--- Material provided Enclosed Below ---

Lemma iter_keys_normalized st st' :
  iter st st' -> keys_normalized st -> keys_normalized st'.
Proof.
  unfold iter. intros Hbody Hinv m' k Hb' Hk.
  destruct (body_brain st) as [E|(m0 & raw & teach & E0 & Hnone & E)];
    rewrite Hbody in E; simpl in E.
  - apply (Hinv m' k); [congruence | done].
  - assert (m' = <[normalize raw := JStr teach]> m0) as -> by congruence.
    destruct (decide (normalize raw = k)) as [<-|Hne].
    + apply normalize_idem.
    + rewrite lookup_insert_ne in Hk by done. by apply (Hinv m0 k).
Qed.

(** ** Facts about full strings *)

Module PyUnicodeFacts.
Import PyUnicode.
Local Open Scope list_scope.
Local Open Scope N_scope.

Lemma lower_table_settled :
  forallb (fun p => settled (snd p)) lower_table = true.
Proof. vm_compute. reflexivity. Qed.

Lemma assoc_In c d tbl : assoc c tbl = Some d -> In (c, d) tbl.
Proof.
  induction tbl as [|[a b] tbl IH]; simpl; [discriminate|].
  destruct (a =? c) eqn:E.
  - intros [= ->]. apply N.eqb_eq in E as ->. now left.
  - intros H. right. exact (IH H).
Qed.

Lemma settled_spec d : settled d = true -> fixed d /\ isspace d = false.
Proof.
  unfold settled, fixed, to_lower_full.
  intros H. repeat (apply andb_prop in H as [H ?]).
  apply negb_true_iff in H as H931.
  match goal with H' : negb (d =? 304) = true |- _ =>
    apply negb_true_iff in H' as H304 end.
  match goal with H' : negb (isspace d) = true |- _ =>
    apply negb_true_iff in H' as Hsp end.
  rewrite H304. destruct (assoc d lower_table); [discriminate|].
  split; [|exact Hsp]. split; [|reflexivity].
  intros ->. discriminate.
Qed.

Lemma assoc_settled c d : assoc c lower_table = Some d -> settled d = true.
Proof.
  intros H%assoc_In.
  pose proof lower_table_settled as Ht.
  rewrite forallb_forall in Ht. exact (Ht (c, d) H).
Qed.

(** What [lower] writes for one code point is never empty, is left alone by
    a second [lower], and has no white space unless the code point is
    white space itself. *)
Lemma lower_at_spec before c after :
  lower_at before c after <> [] /\
  Forall fixed (lower_at before c after) /\
  (isspace c = false ->
   Forall (fun d => isspace d = false) (lower_at before c after)).
Proof.
  unfold lower_at. destruct (c =? 931) eqn:Hsigma.
  { destruct (final_sigma before after).
    - split; [discriminate|]. split; [|intros _]; repeat constructor;
        try (intros; discriminate); reflexivity.
    - split; [discriminate|]. split; [|intros _]; repeat constructor;
        try (intros; discriminate); reflexivity. }
  unfold to_lower_full. destruct (c =? 304) eqn:Hdot.
  { split; [discriminate|]. split; [|intros _]; repeat constructor;
      try (intros; discriminate); reflexivity. }
  destruct (assoc c lower_table) as [d|] eqn:Hc.
  - destruct (settled_spec d (assoc_settled c d Hc)) as [Hfix Hsp].
    split; [discriminate|].
    split; [|intros _]; (constructor; [assumption | constructor]).
  - split; [discriminate|].
    split; [|intros Hsp; constructor; [assumption | constructor]].
    constructor; [|constructor]. split.
    + intros ->. discriminate.
    + unfold to_lower_full. now rewrite Hdot, Hc.
Qed.

Lemma lower_from_fixed s : forall before, Forall fixed (lower_from before s).
Proof.
  induction s as [|c s IH]; intros before; simpl; [constructor|].
  apply Forall_app. split; [apply lower_at_spec | apply IH].
Qed.

Lemma lower_from_id s : forall before, Forall fixed s -> lower_from before s = s.
Proof.
  induction s as [|d s IH]; intros before Hs; simpl; [reflexivity|].
  apply Forall_cons in Hs as [[Hd Hfix] Hs].
  unfold lower_at. apply N.eqb_neq in Hd. rewrite Hd, Hfix. simpl.
  now rewrite IH.
Qed.

Lemma ulower_idem s : lower (lower s) = lower s.
Proof. apply lower_from_id, lower_from_fixed. Qed.

Lemma lower_from_nonempty c s before : lower_from before (c :: s) <> [].
Proof.
  simpl. destruct (lower_at_spec before c s) as [Hne _].
  destruct (lower_at before c s); [done|discriminate].
Qed.

Lemma ulstrip_starts_solid s : starts_solid (lstrip s).
Proof.
  induction s as [|c s IH]; simpl; [exact I|].
  destruct (isspace c) eqn:E; [exact IH | exact E].
Qed.

Lemma ulstrip_solid s : starts_solid s -> lstrip s = s.
Proof. destruct s as [|c s]; simpl; [reflexivity|]. now intros ->. Qed.

Lemma urstrip_starts_solid s : starts_solid s -> starts_solid (rstrip s).
Proof.
  destruct s as [|c s]; simpl; [exact id|].
  intros E. rewrite E. exact E.
Qed.

Lemma urstrip_idem s : rstrip (rstrip s) = rstrip s.
Proof.
  induction s as [|c s IH]; simpl; [reflexivity|].
  destruct (isspace c && is_empty (rstrip s)) eqn:E; simpl; [reflexivity|].
  now rewrite IH, E.
Qed.

Lemma rstrip_solid a : Forall (fun d => isspace d = false) a -> rstrip a = a.
Proof.
  induction 1 as [|d a Hd _ IH]; simpl; [reflexivity|].
  now rewrite Hd, IH.
Qed.

Lemma rstrip_app_kept a b : rstrip b = b -> b <> [] -> rstrip (a ++ b) = a ++ b.
Proof.
  intros Hb Hne. induction a as [|d a IH]; simpl; [exact Hb|].
  rewrite IH. destruct (a ++ b) eqn:E.
  - apply app_eq_nil in E as [_ ->]. now destruct Hne.
  - simpl. now rewrite andb_false_r.
Qed.

Lemma lstrip_lower_from s before :
  starts_solid s -> lstrip (lower_from before s) = lower_from before s.
Proof.
  destruct s as [|c s]; simpl; [reflexivity|]. intros Hc.
  destruct (lower_at_spec before c s) as (Hne & _ & Hsolid).
  specialize (Hsolid Hc).
  destruct (lower_at before c s) as [|d ds]; [done|].
  apply Forall_cons in Hsolid as [Hd _]. simpl. now rewrite Hd.
Qed.
(** [sendMessage] updates the list twice, with the request in between: the
    user's message when it is called, the reply when the request settles.
    [sendMessage_accepts] is the guard of line 63. *)
Definition sendMessage_accepts (content : jsstring) (isLoading : bool) : bool :=
  negb (match trim content with [] => true | _ => false end || isLoading).

Definition sendMessage_start (content : jsstring) (now : Z)
    (prev : list ChatMessage) : list ChatMessage :=
  prev ++ [blank_message (pretty now) user (trim content) now].

Definition sendMessage_settle (api : Result JSValue) (now : Z)
    (prev : list ChatMessage) : list ChatMessage * option ChatMessage :=
  match assistantMessage_of api now with
  | Ret assistantMessage => (prev ++ [assistantMessage], Some assistantMessage)
  | Throw _ => (prev ++ [errorMessage_at now], None)
  end.

(** The whole call when no other update comes in between. *)
Definition sendMessage (content : jsstring) (isLoading : bool) (now1 now2 : Z)
    (api : Result JSValue) (prev : list ChatMessage)
    : list ChatMessage * option ChatMessage :=
  if sendMessage_accepts content isLoading
  then sendMessage_settle api now2 (sendMessage_start content now1 prev)
  else (prev, None).

Definition clearMessages (prev : list ChatMessage) : list ChatMessage := [].

Definition removeMessage (messageId : string) (prev : list ChatMessage)
    : list ChatMessage :=
  List.filter (fun msg => negb (String.eqb (msg_id msg) messageId)) prev.

Definition set_rating (rating : Z) (msg : ChatMessage) : ChatMessage :=
  {| msg_id := msg_id msg; msg_type := msg_type msg;
     msg_content := msg_content msg; msg_timestamp := msg_timestamp msg;
     msg_topics := msg_topics msg; msg_sources := msg_sources msg;
     msg_rating := Some rating; msg_queryId := msg_queryId msg;
     msg_reasoning := msg_reasoning msg;
     msg_topicAnalyses := msg_topicAnalyses msg;
     msg_processingTime := msg_processingTime msg |}.

Definition rate_locally (messageId : string) (rating : Z)
    (prev : list ChatMessage) : list ChatMessage :=
  List.map (fun msg => if String.eqb (msg_id msg) messageId
                       then set_rating rating msg else msg) prev.

(** [rateMessage] (lines 166-200).  [messages] is the list the callback was
    created with, [prev] the list when the update is applied, [api] the
    settled [queryApi.rateResponse] call, made only for an assistant message
    with a query id. *)
Definition rateMessage (messages : list ChatMessage) (messageId : string)
    (rating : Z) (api : Result bool) (prev : list ChatMessage)
    : list ChatMessage :=
  match List.find (fun msg => String.eqb (msg_id msg) messageId) messages with
  | Some message =>
      if match msg_type message with assistant => true | user => false end
         && truthy (msg_queryId message)
      then match api with
           | Ret true => rate_locally messageId rating prev
           | Ret false | Throw _ => prev
           end
      else rate_locally messageId rating prev
  | None => rate_locally messageId rating prev
  end.

Inductive DetailLevel := brief | standard | detailed.

Record RegenerateOptions := {
  focusTopics : list jsstring;
  excludeTopics : list jsstring;
  detailLevel : option DetailLevel
}.

Fixpoint join (sep : jsstring) (items : list jsstring) : jsstring :=
  match items with
  | [] => []
  | [x] => x
  | x :: rest => x ++ sep ++ join sep rest
  end.

Definition detail_name (d : DetailLevel) : jsstring :=
  match d with
  | brief => lit "brief"
  | standard => lit "standard"
  | detailed => lit "detailed"
  end.
(** ** Values *)

(** A [fetch] implementation is a function value the adapter never calls:
    it is known by its reference only. *)
Inductive FetchFunction : Type :=
| FetchRef (id : positive).

(** [DeepInfraProviderSettings]: every field is optional ([None] is
    [undefined]). *)
Module Options.
Record DeepInfraProviderSettings : Type := {
  apiKey : option string;
  baseURL : option string;
  headers : option (gmap string string);
  fetch : option FetchFunction
}.
End Options.
Abbreviation DeepInfraProviderSettings := Options.DeepInfraProviderSettings.

(** The object literal [{}] of the default parameter [options = {}]. *)
Definition empty_options : DeepInfraProviderSettings :=
  {| Options.apiKey := None; Options.baseURL := None;
     Options.headers := None; Options.fetch := None |}.

(** ** The world a call runs in

    [createDeepInfra] keeps the *reference* [options] in its closures, and
    [getHeaders] and [getCommonModelConfig] read its fields when they are
    called.  The heap gives the present contents of the settings objects the
    caller owns; [process_env] is [process.env]. *)
Definition loc : Type := positive.

Record World : Type := {
  heap : loc -> DeepInfraProviderSettings;
  process_env : gmap string string
}.

(** The binding [options] inside [createDeepInfra]: the object the caller
    passed, or the fresh [{}] of the default parameter, which nothing else
    refers to and which this file never writes. *)
Inductive OptionsVar : Type :=
| CallerObject (l : loc)
| FreshObject.

Definition deref (options : OptionsVar) (w : World) : DeepInfraProviderSettings :=
  match options with
  | CallerObject l => heap w l
  | FreshObject => empty_options
  end.

(** ** Calls that may throw *)

Inductive JsError : Type :=
| LoadAPIKeyError (description environmentVariableName : string).

Inductive Result (A : Type) : Type :=
| Ok (a : A)
| Throw (e : JsError).
Arguments Ok {A} a.
Arguments Throw {A} e.

Definition M (A : Type) : Type := World -> Result A.

Definition ret {A} (a : A) : M A := fun _ => Ok a.

Definition bind {A B} (c : M A) (k : A -> M B) : M B :=
  fun w => match c w with
           | Ok a => k a w
           | Throw e => Throw e
           end.

Definition throw {A} (e : JsError) : M A := fun _ => Throw e.

Definition ask : M World := fun w => Ok w.

Notation "'let*' x ':=' c 'in' k" := (bind c (fun x => k))
  (at level 10, x name, c at level 100, k at level 200).

(** [options.f], read now. *)
Definition readOptions (options : OptionsVar) : M DeepInfraProviderSettings :=
  let* w := ask in ret (deref options w).

(** ** Object literals *)

(** [{ k1: v1, ..., kn: vn }] written over [target]: the properties are set
    in source order, a later one replacing an earlier one of the same name. *)
Definition set_props {V} (props : list (string * V)) (target : gmap string V)
  : gmap string V :=
  fold_left (fun m kv => <[kv.1 := kv.2]> m) props target.

(** [{ ...target-so-far, ...source }]: every own property of [source] is
    copied over the object built so far; spreading [undefined] copies
    nothing. *)
Definition spread {V} (source : option (gmap string V)) (target : gmap string V)
  : gmap string V :=
  default ∅ source ∪ target.

(** A string used as a condition: only the empty string is falsy. *)
Definition truthy (s : string) : bool :=
  match s with
  | EmptyString => false
  | String _ _ => true
  end.

(** ** Imported helpers *)

(** The last character is removed when it is a slash. *)
Fixpoint dropLastSlash (s : string) : string :=
  match s with
  | EmptyString => EmptyString
  | String c rest =>
      match rest with
      | EmptyString => if decide (s = "/") then EmptyString else s
      | String _ _ => String c (dropLastSlash rest)
      end
  end.

(** Modelled from the spec: [withoutTrailingSlash] is imported from
    [@ai-sdk/provider-utils] (packages/provider-utils), not defined in this
    file.  The spec: "[baseURL] (optional string): trailing slash
    stripped if present". *)
Definition withoutTrailingSlash (url : string) : string := dropLastSlash url.

Record LoadApiKeyArgs : Type := {
  la_apiKey : option string;
  la_environmentVariableName : string;
  la_description : string
}.

(** Modelled from the spec: [loadApiKey] is imported from
    [@ai-sdk/provider-utils] (packages/provider-utils), not defined in this
    file.  The spec: "[apiKey] (optional string): if absent,
    resolution falls back to an environment-style lookup; if that also
    fails, the resulting error is surfaced", the lookup being of the
    environment variable named in the call. *)
Definition loadApiKey (args : LoadApiKeyArgs) : M string :=
  match la_apiKey args with
  | Some key => ret key
  | None =>
      let* w := ask in
      match process_env w !! la_environmentVariableName args with
      | Some key => ret key
      | None => throw (LoadAPIKeyError (la_description args)
                                       (la_environmentVariableName args))
      end
  end.

(** ** Configuration records and model instances *)

(** The argument [{ path }] of a URL resolver. *)
Record UrlArgs : Type := { path : string }.

(** The values found in a configuration record. *)
Inductive ConfigValue : Type :=
| VString (s : string)
| VUrlFn (f : UrlArgs -> string)
| VHeadersFn (f : M (gmap string string))
| VFetch (f : FetchFunction)
| VUndefined.

(** [options.fetch] as a property value. *)
Definition fetch_value (f : option FetchFunction) : ConfigValue :=
  match f with
  | Some f => VFetch f
  | None => VUndefined
  end.

(** The per-model settings types are declared in the [deepinfra-*-settings]
    files; the adapter never reads a field of them.  A settings object is a
    finite map of primitive values. *)
Inductive JsPrim : Type :=
| PString (s : string)
| PBool (b : bool)
| PNumber (z : Z).

Inductive ModelClass : Type :=
| OpenAICompatibleChatLanguageModel
| OpenAICompatibleCompletionLanguageModel
| OpenAICompatibleEmbeddingModel
| DeepInfraImageModel.

(** Modelled from the spec: the four model classes live in
    [@ai-sdk/openai-compatible] and [./deepinfra-image-model], not in this
    file.  The spec: they "each accept [(modelId, settings,
    config)]" and return "opaque objects".  An instance is the record of the
    constructor call that made it. *)
Record ModelInstance : Type := {
  class : ModelClass;
  modelId : string;
  settings : gmap string JsPrim;
  config : gmap string ConfigValue
}.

--- End of Enclosed Material provided ---

§ **Problem details**: Only the lines above from the line containing "specialize (Hsolid Hc)." through the line containing "negb (match trim" should be retyped, exactly and with both ends included.

§ **Exercise solution**:
  specialize (Hsolid Hc).
  destruct (lower_at before c s) as [|d ds]; [done|].
  apply Forall_cons in Hsolid as [Hd _]. simpl. now rewrite Hd.
Qed.
(** [sendMessage] updates the list twice, with the request in between: the
    user's message when it is called, the reply when the request settles.
    [sendMessage_accepts] is the guard of line 63. *)
Definition sendMessage_accepts (content : jsstring) (isLoading : bool) : bool :=
  negb (match trim content with [] => true | _ => false end || isLoading).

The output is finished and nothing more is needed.